This change comes courtesy of [lch361](https://lch361.net), in his
first contribution to the repo. Thanks Lich!
### `code_point` Now Unicode-Compliant
The `v0.15.x` decoder used a simple, fast, but naïve method to decode
UTF-8 into codepoints. Concerningly, this interpreted overlong
sequences, which has been forbidden by Unicode for more than 20 years
due to the security risks involved.
This has been replaced with a DFA decoder based on the work of
[Björn Höhrmann][UTF], which has proven itself fast[^1] and reliable.

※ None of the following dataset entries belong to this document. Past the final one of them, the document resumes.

(** The fields that visiting one [schemas] entry hands to the collection
    callback past the ignore list: the root fields but [schemas] and the
    ignored names for the core URN, the entries of [raw[name]] for a
    namespace name whose data is truthy, nothing otherwise
    (see [visitSchema_candidateFields]). *)
Definition candidateFields (props : list (string * JsValue)) (schema : JsValue)
  : list (string * JsValue) :=
  if isCoreSchema schema then
    filter (fun p => negb (bool_decide (fst p ∈ coreUserAttributesToIgnore)))
           (withoutSchemas props)
  else
    match schema with
    | JString namespaceName =>
        match lookupOwn props namespaceName with
        | Some namespaceData =>
            if truthy namespaceData then ownEntries namespaceData else []
        | None => []
        end
    | _ => []
    end.

(** A [schemas] entry that is not a string, or that names a namespace
    whose own data in [raw] is missing or falsy. *)
Definition skippedEntry (props : list (string * JsValue)) (schema : JsValue)
  : bool :=
  match schema with
  | JString namespaceName =>
      negb (String.eqb namespaceName coreSchemaUrn)
      && match lookupOwn props namespaceName with
         | Some namespaceData => negb (truthy namespaceData)
         | None => true
         end
  | _ => true
  end.

(** The event kinds the extraction handles. *)
Definition supportedEvent (ev : DirectorySyncEvent) : bool :=
  String.eqb (event ev) "user.created" || String.eqb (event ev) "user.updated".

This is a breaking change; sequences such as `"\xc0\xaf"` will no longer
produce the code `'/'`, nor will surrogates return their codepoint
value.
The new decoder faithfully implements §3.9.6 of the Unicode Standard,
_U+FFFD Substitution of Maximal Subparts_. While this is itself not
required to claim Unicode conformance, it is the W3C specification for
replacement behavior.
Along with this, `code_point.decode` is deprecated, and will be removed
in a later version of `zg`. It was basically an exposed piece of the
`Iterator` implementation, and is no longer used in that capacity.
Instead, prefer `decodeAtIndex([]const u8, u32) ?CodePoint`, or better
yet, `decodeAtCursor([]const u8, *u32)`. The latter advances its
second argument to the next possible index for a valid codepoint, which
is good for the fetch pipeline, and more ergonomic in many cases.
[UTF]: https://bjoern.hoehrmann.de/utf-8/decoder/dfa/
[^1]: A bit more than twice as fast as the standard library for
decoding, according to my (limited) benchmarks.
### DisplayWidth and CaseFolding Can Share Data
Both of these modules use another module to get the job done,
`Graphemes` for `DisplayWidth`, and `Normalize` for `CaseFolding`.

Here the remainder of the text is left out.